Durante décadas, a Itália manteve a porta de ascendência mais generosa da Europa. Não havia limite geracional. Bastava encontrar um antepassado italiano vivo depois de o país existir, documentar uma linha ininterrupta, provar que ele não se tinha naturalizado noutro lado antes do nascimento seguinte, e o passaporte era teu, bisavô, trisavô, tanto fazia. Indústrias inteiras nasceram em São Paulo, Buenos Aires e Nova Jérsia à volta desse único facto.
A 27 de março de 2025, um minuto antes da meia-noite em Roma, essa porta fechou-se de vez.
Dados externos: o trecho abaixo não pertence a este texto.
(** Where the address that the parser returns comes from: it is a stripped
    text; under the guard that text holds no angle bracket, and without
    the guard it lacks one of the two. *)
Lemma parse_email_address_source header name email :
  parse_email_address header = Ok (name, email) ->
  exists x,
    email = strip x
    /\ (LT ∉ x \/ GT ∉ x)
    /\ (contains LT header && contains GT header = true ->
        (LT ∉ x) /\ (GT ∉ x)).
Proof.
  unfold parse_email_address.
  destruct (contains LT header && contains GT header) eqn:Hc.
  - pose proof (split_pieces LT header) as Hpieces.
    destruct (split LT header) as [|before_lt [|after_lt rest]];
      try (cbn; done).
    apply Forall_cons in Hpieces as [_ Hpieces].
    apply Forall_cons in Hpieces as [[Hlt _] _].
    pose proof (split_pieces GT after_lt) as Hpieces. cbn.
    destruct (split GT after_lt) as [|before_gt rest']; [done|].
    apply Forall_cons in Hpieces as [[Hgt Hsub] _].
    cbn. intros [= _ <-]. exists before_gt.
    assert (LT ∉ before_gt) as Hlt' by (intros Hin; by apply Hlt, Hsub).
    split; [done|]. split; [by right | done].
  - intros [= _ <-]. exists header. split; [done|]. split; [|done].
    apply andb_false_iff in Hc as [H|H]; [left | right]; by apply contains_false.
Qed.

Lemma parse_email_address_fixed header name email :
  parse_email_address header = Ok (name, email) ->
  parse_email_address email = Ok (email, email).
Proof.
  intros H. apply parse_email_address_source in H as (x & -> & Hx & _).
  by apply parse_email_address_plain.
Qed.

(** The address that the parser returns is an address to the parser: it
    has no white space at its ends, parsing it gives it back as name and
    as address, and it holds no angle bracket when the header held
    both. *)
Theorem parse_email_address_address_fixed (header name email : str) :
  parse_email_address header = Ok (name, email) ->
  strip email = email
  /\ parse_email_address email = Ok (email, email)
  /\ (LT ∈ header -> GT ∈ header -> (LT ∉ email) /\ (GT ∉ email)).
Proof.
  intros H. pose proof (parse_email_address_fixed _ _ _ H) as Hfixed.
  apply parse_email_address_source in H as (x & -> & _ & Hx).
  split; [|split; [exact Hfixed|]].
  - unfold strip. apply strip_by_idem.
  - intros Hlt Hgt. destruct Hx as [Hxl Hxg].
    { apply andb_true_iff. split; by apply contains_true. }
    split; intros Hin; by apply strip_by_elem in Hin.
Qed.

(** [parse_email_address_address_fixed] on a header with a quoted name
    and white space inside the brackets. *)
Lemma parse_email_address_address_fixed_witness :
  strip (py "jane@example.com") = py "jane@example.com"
  /\ parse_email_address (py "jane@example.com")
     = Ok (py "jane@example.com", py "jane@example.com")
  /\ (LT ∈ SPACE :: QUOTE :: py "Doe, Jane" ++ QUOTE :: py " < jane@example.com > (work)" ->
      GT ∈ SPACE :: QUOTE :: py "Doe, Jane" ++ QUOTE :: py " < jane@example.com > (work)" ->
      (LT ∉ py "jane@example.com") /\ (GT ∉ py "jane@example.com")).
Proof.
  apply (parse_email_address_address_fixed
           (SPACE :: QUOTE :: py "Doe, Jane" ++ QUOTE :: py " < jane@example.com > (work)")
           (py "Doe, Jane") (py "jane@example.com")).
  reflexivity.
Defined.

(** ** [get_header_value] *)




(** ** [build_query] *)

Section QueryTerms.

Lemma digits_fuel_digits fuel : forall n acc,
  Forall is_digit_char acc -> Forall is_digit_char (digits_fuel fuel n acc).
Proof.
  induction fuel as [|fuel IH]; intros n acc Hacc; [done|]. simpl.
  assert (Forall is_digit_char ((48 + n mod 10)%N :: acc)) as Hacc'.
  { constructor; [|done]. unfold is_digit_char.
    pose proof (N.mod_upper_bound n 10 ltac:(done)) as Hlt.
    revert Hlt. generalize (n mod 10)%N. intros digit Hlt. lia. }
  destruct (n <? 10)%N; [done | by apply IH].
Qed.

Lemma zpad_digits width n : Forall is_digit_char (zpad width n).
Proof.
  unfold zpad. apply Forall_app. split.
  - apply Forall_forall. intros c Hc. apply list_elem_of_In, repeat_spec in Hc.
    subst. unfold is_digit_char. lia.
  - by apply digits_fuel_digits.
Qed.

Lemma digits_no_space (s : str) : Forall is_digit_char s -> SPACE ∉ s.
Proof.
  intros Hs Hin. rewrite Forall_forall in Hs. apply Hs in Hin.
  revert Hin. unfold is_digit_char. change SPACE with 32%N. lia.
Qed.

(** A date term holds no space. *)
Lemma date_term_no_space key d :
  SPACE ∉ key -> SPACE ∉ date_term key d.
Proof.
  intros Hkey. unfold date_term.
  change (strftime (py "%Y/%m/%d") d)
    with (decimal (Z.to_N (year d)) ++ ch "/" :: zpad 2 (month d)
            ++ ch "/" :: zpad 2 (day d) ++ []).
  repeat first
    [ exact Hkey
    | apply not_elem_of_nil
    | apply digits_no_space, zpad_digits
    | apply digits_no_space; by apply digits_fuel_digits
    | apply not_elem_of_cons; split; [done|]
    | apply not_elem_of_app; split ].
Qed.

Lemma terms_no_space unread_only dates labels :
  Forall (fun t => SPACE ∉ t) dates ->
  Forall (fun label => SPACE ∉ label) (default [] labels) ->
  Forall (fun t => SPACE ∉ t)
    (unread_terms unread_only ++ dates ++ label_terms labels).
Proof.
  intros Hdates Hlabels. apply Forall_app. split; [|apply Forall_app; split].
  - destruct unread_only; [|constructor]. constructor; [|constructor].
    apply (bool_decide_unpack _). vm_compute. reflexivity.
  - done.
  - unfold label_terms. apply Forall_map.
    eapply Forall_impl; [exact Hlabels|]. intros label Hl. cbn.
    apply not_elem_of_app. split; [|done].
    apply (bool_decide_unpack _). vm_compute. reflexivity.
Qed.

End QueryTerms.

Section QueryRecoverable.

Context {W : Type} (pf : platform W).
Este texto é sobre o que resta deste lado dela.
O que o decreto Tajani fez, na prática
O governo agiu por decreto, o Decreto-Lei 36/2025, em vigor a partir de 29 de março de 2025, convertido na Lei n.º 74/2025 a 24 de maio. Substituiu a descendência ilimitada por um teto geracional rígido. Em regra, agora só te qualificas se tiveres um pai/mãe ou avô nascido em Itália. Ir buscar um bisavô já não chega, salvo uma exceção estreita.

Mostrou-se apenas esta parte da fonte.